TaskTrackers), tracking resource consumption/availability and also job life-cycle
management (scheduling individual tasks of the job, tracking progress, providing fault-
tolerance for tasks etc).
The TaskTracker has simple responsibilities – launch/teardown tasks on orders from the
JobTracker and provide task-status information to the JobTracker periodically.

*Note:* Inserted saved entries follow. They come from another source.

(* ===== verification/Cell.v ===== *)
(** Cells: [programs/fixture/src/state.rs] and the layout constants of
    [programs/fixture/src/lib.rs].

    A cell is an account whose data starts with a fixed 64-byte header
    ([CellHeader]) followed by workload bytes.  The header's wire format is
    Wincode's, a library outside the repository: [HeaderCodec] is what the code
    calls and [HeaderCodecLaws] what it relies on (a fixed-size encoding of
    [SIZE] bytes that decodes back and reads nothing beyond itself). *)
From S2P Require Import Prelude World.

Record CellId := mkCellId { authority : Pubkey; index : Z }.

#[export] Instance CellId_eq_dec : EqDecision CellId.
Proof. solve_decision. Defined.

(** [CellId::SEED], the bytes of "cell". *)
Definition CellId_SEED : list Z := [99; 101; 108; 108].

Definition CellId_new (authority : Pubkey) (index : Z) : CellId := mkCellId authority index.

Definition CellId_seeds (id : CellId) : list (list Z) :=
  [CellId_SEED; pubkey_bytes (authority id); le_bytes 8 (index id)].

Definition CellId_pda `{Runtime} (id : CellId) (program : Pubkey) : Pubkey * Z :=
  find_program_address (CellId_seeds id) program.

Inductive UndelegationOutcome := Accept | Reject.

#[export] Instance UndelegationOutcome_eq_dec : EqDecision UndelegationOutcome.
Proof. solve_decision. Defined.

Record CellHeader := mkHeader
  { id : CellId; value : Z; revision : Z; undelegation : UndelegationOutcome }.

#[export] Instance CellHeader_eq_dec : EqDecision CellHeader.
Proof. solve_decision. Defined.

(** The fields are machine integers. *)
Definition CellHeader_wf (h : CellHeader) : Prop :=
  is_u 256 (authority (id h)) /\ is_u 64 (index (id h)) /\
  is_u 64 (value h) /\ is_u 64 (revision h).

#[export] Instance CellHeader_wf_dec h : Decision (CellHeader_wf h).
Proof. unfold CellHeader_wf. apply _. Defined.

(** [size_of::<Pubkey>() + 4 * size_of::<u64>()] and the offset of the value. *)
Definition CellHeader_SIZE : nat := 32 + 4 * 8.
Definition CellHeader_VALUE_OFFSET : nat := 32 + 8.

Definition CellHeader_new (i : CellId) : CellHeader := mkHeader i 0 0 Accept.

Class HeaderCodec := {
  (** [wincode::deserialize] *)
  header_deserialize : list Z -> option CellHeader;
  (** [wincode::serialize_into] a destination slice: the slice afterwards. *)
  header_serialize_into : list Z -> CellHeader -> option (list Z);
}.

Class HeaderCodecLaws (C : HeaderCodec) : Prop := {
  serialize_fixed : forall dst h, CellHeader_wf h -> length dst = CellHeader_SIZE ->
    exists out, header_serialize_into dst h = Some out;
  serialize_length : forall dst h out,
    header_serialize_into dst h = Some out -> length out = length dst;
  deserialize_serialize : forall dst h out rest, CellHeader_wf h ->
    length dst = CellHeader_SIZE -> header_serialize_into dst h = Some out ->
    header_deserialize (out ++ rest) = Some h;
  deserialize_prefix : forall hd rest rest', length hd = CellHeader_SIZE ->
    header_deserialize (hd ++ rest) = header_deserialize (hd ++ rest');
  deserialize_size : forall d h, header_deserialize d = Some h ->
    (CellHeader_SIZE <= length d)%nat /\ CellHeader_wf h;
}.

Section header.
Context `{HeaderCodec}.

Definition CellHeader_try_decode (d : list Z) : option CellHeader := header_deserialize d.

(** [CellHeader::write]: the data slice afterwards. *)
Definition CellHeader_write (h : CellHeader) (d : list Z) : Result (list Z) ProgramError :=
  if (CellHeader_SIZE <=? length d)%nat then
    match header_serialize_into (take CellHeader_SIZE d) h with
    | Some hd => Ok (hd ++ drop CellHeader_SIZE d)
    | None => Err InvalidAccountData
    end
  else Err AccountDataTooSmall.

Definition CellHeader_written_id (d : list Z) : option Z := value <$> CellHeader_try_decode d.
End header.

Definition CellHeader_payload (d : list Z) : Result (list Z) ProgramError :=
  if (CellHeader_SIZE <=? length d)%nat then Ok (drop CellHeader_SIZE d)
  else Err AccountDataTooSmall.

(** [CellHeader::fill]: the payload in 8-byte chunks, the last one possibly
    shorter; chunk [index] holds the low bytes of [seed + index * step]. *)
Definition fill_word (seed step index : Z) : list Z :=
  le_bytes 8 (wrapping_add64 seed (wrapping_mul64 (index mod u64_bound) step)).

Fixpoint fill_chunks (chunks : nat) (payload : list Z) (seed step index : Z) : list Z :=
  match chunks with
  | O => []
  | S chunks =>
      let chunk := take 8 payload in
      take (length chunk) (fill_word seed step index) ++
      fill_chunks chunks (drop 8 payload) seed step (index + 1)
  end.

(** [payload.chunks_mut(8)] yields [len.div_ceil(8)] chunks. *)
Definition CellHeader_fill (payload : list Z) (seed step : Z) : list Z :=
  fill_chunks ((length payload + 7) / 8) payload seed step 0.

Definition CellHeader_fill_payload (d : list Z) (seed : Z) : Result (list Z) ProgramError :=
  let? payload := CellHeader_payload d in
  Ok (take CellHeader_SIZE d ++ CellHeader_fill payload seed 1).

(** [HashState]: a 32-byte digest at the start of the payload. *)
Definition HashState_SIZE : nat := 32.

Definition HashState_chain `{Runtime} (hash : list Z) (rounds : Z) : list Z :=
  foldl (fun h round => sha256 (h ++ le_bytes 4 round)) hash (seqZ 0 rounds).

Definition HashState_fold `{Runtime} (salt : Z) (hashes : list (list Z)) (rounds : Z) : list Z :=
  HashState_chain (sha256 (le_bytes 8 salt ++ concat hashes)) rounds.

(** [layout] of [lib.rs]. *)
Definition layout_DATA_OFFSET : nat := CellHeader_SIZE.
Definition layout_ID_OFFSET : nat := CellHeader_VALUE_OFFSET.
Definition layout_ID_SIZE : nat := 8.
Definition layout_HASH_OFFSET : nat := layout_DATA_OFFSET.
Definition layout_HASH_SIZE : nat := HashState_SIZE.

(** * Lemmas *)

Lemma CellHeader_payload_Ok d :
  (CellHeader_SIZE <= length d)%nat -> CellHeader_payload d = Ok (drop CellHeader_SIZE d).
Proof. intros H. unfold CellHeader_payload. by rewrite (proj2 (Nat.leb_le _ _) H). Qed.

Lemma length_HashState_chain `{R : Runtime, !RuntimeLaws R} h rounds :
  length h = 32%nat -> length (HashState_chain h rounds) = 32%nat.
Proof.
  unfold HashState_chain. generalize (seqZ 0 rounds). intros l. revert h.
  induction l as [|r l IH]; intros h Hh; simpl; [done|].
  apply IH, sha256_length.
Qed.

Lemma length_HashState_fold `{R : Runtime, !RuntimeLaws R} salt hashes rounds :
  length (HashState_fold salt hashes rounds) = 32%nat.
Proof. apply length_HashState_chain, sha256_length. Qed.

#[export] Hint Resolve length_HashState_chain length_HashState_fold : suite.

Section fill.
Lemma length_fill_word seed step i : length (fill_word seed step i) = 8%nat.
Proof. apply length_le_bytes. Qed.

Lemma length_fill_chunks n p seed step i :
  (length p <= 8 * n)%nat -> length (fill_chunks n p seed step i) = length p.
Proof.
  revert p i. induction n as [|n IH]; intros p i Hp; cbn [fill_chunks].
  - destruct p; simpl in *; [done|lia].
  - rewrite length_app, length_take, length_fill_word, IH by (rewrite length_drop; lia).
    rewrite length_drop, length_take. lia.
Qed.

Lemma div_ceil_8 n : (n <= 8 * ((n + 7) / 8))%nat.
Proof. pose proof (Nat.div_mod_eq (n + 7) 8). pose proof (Nat.mod_upper_bound (n + 7) 8). lia. Qed.

Lemma length_CellHeader_fill p seed step : length (CellHeader_fill p seed step) = length p.
Proof. apply length_fill_chunks, div_ceil_8. Qed.

(** Byte [j] of the fill is byte [j mod 8] of word [j / 8]. *)
Lemma fill_chunks_lookup n p seed step i j :
  (length p <= 8 * n)%nat -> (j < length p)%nat ->
  fill_chunks n p seed step i !! j =
    fill_word seed step (i + Z.of_nat (j / 8)) !! (j mod 8)%nat.
Proof.
  revert p i j. induction n as [|n IH]; intros p i j Hp Hj; cbn [fill_chunks]; [lia|].
  destruct (decide (j < 8)%nat) as [Hlt|Hge].
  - rewrite Nat.div_small, Nat.mod_small, Z.add_0_r by lia.
    rewrite lookup_app_l by (rewrite length_take, length_fill_word, length_take; lia).
    apply lookup_take_lt. rewrite length_take. lia.
  - rewrite lookup_app_r by (rewrite length_take, length_fill_word, length_take; lia).
    rewrite !length_take, length_fill_word.
    replace (j - (8 `min` length p) `min` 8)%nat with (j - 8)%nat by lia.
    rewrite IH by (rewrite length_drop; lia).
    replace j with ((j - 8) + 1 * 8)%nat at 3 4 by lia.
    rewrite Nat.div_add, Nat.Div0.mod_add by lia. do 2 f_equal. lia.
Qed.

Lemma CellHeader_fill_lookup p seed step j :
  (j < length p)%nat ->
  CellHeader_fill p seed step !! j =
    fill_word seed step (Z.of_nat (j / 8)) !! (j mod 8)%nat.
Proof.
  intros Hj. unfold CellHeader_fill. by rewrite fill_chunks_lookup by (done || apply div_ceil_8).
Qed.
End fill.

Section header_lemmas.
Context `{C : HeaderCodec, !HeaderCodecLaws C}.

(** Writing a header into a slice that holds one keeps the payload and decodes back. *)
Lemma CellHeader_write_Ok h d :
  CellHeader_wf h -> (CellHeader_SIZE <= length d)%nat ->
  exists d', CellHeader_write h d = Ok d' /\ length d' = length d /\
    drop CellHeader_SIZE d' = drop CellHeader_SIZE d /\
    CellHeader_try_decode d' = Some h.
Proof.
  intros Hwf Hlen. unfold CellHeader_write. rewrite (proj2 (Nat.leb_le _ _) Hlen).
  assert (length (take CellHeader_SIZE d) = CellHeader_SIZE) as Ht by (rewrite length_take; lia).
  destruct (serialize_fixed _ h Hwf Ht) as [out Hout]. rewrite Hout.
  pose proof (serialize_length _ _ _ Hout) as Hl. rewrite Ht in Hl.
  exists (out ++ drop CellHeader_SIZE d). split; [done|]. split.
  { rewrite length_app, length_drop. lia. }
  split.
  { rewrite drop_app_ge by lia. rewrite drop_drop. f_equal. lia. }
  by apply (deserialize_serialize (take CellHeader_SIZE d)).
Qed.

(** Decoding looks at the header bytes only. *)
Lemma try_decode_take d d' h :
  CellHeader_try_decode d = Some h -> (CellHeader_SIZE <= length d')%nat ->
  take CellHeader_SIZE d' = take CellHeader_SIZE d -> CellHeader_try_decode d' = Some h.
Proof.
  intros Hd Hlen Ht. unfold CellHeader_try_decode in *.
  destruct (deserialize_size _ _ Hd) as [Hl _].
  rewrite <-(take_drop CellHeader_SIZE d') , Ht.
  rewrite <-(take_drop CellHeader_SIZE d) in Hd.
  rewrite <-Hd. apply deserialize_prefix. rewrite length_take. lia.
Qed.

Lemma try_decode_size d h :
  CellHeader_try_decode d = Some h -> (CellHeader_SIZE <= length d)%nat.
Proof. apply deserialize_size. Qed.

Lemma try_decode_wf d h : CellHeader_try_decode d = Some h -> CellHeader_wf h.
Proof. apply deserialize_size. Qed.
End header_lemmas.

Lemma CellHeader_SIZE_eq : CellHeader_SIZE = 64%nat.
Proof. reflexivity. Qed.
#[global] Opaque CellHeader_SIZE.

YARN’s original purpose was to split up the two major responsibilities of the
JobTracker/TaskTracker into separate entities:
a global ResourceManager
a per-application ApplicationMaster
The ResourceManager and the NodeManager formed the new generic system for
managing applications in a distributed manner. The ResourceManager is the ultimate authority
that arbitrates resources among all applications in the system. The ApplicationMaster is a
framework-specific entity that negotiates resources from the ResourceManager and works with
the NodeManager(s) to execute and monitor the component tasks.
The NodeManager is the per-machine slave, which is responsible for launching the
applications’ containers, monitoring their resource usage (cpu, memory, disk, network) and
reporting the same to the ResourceManager.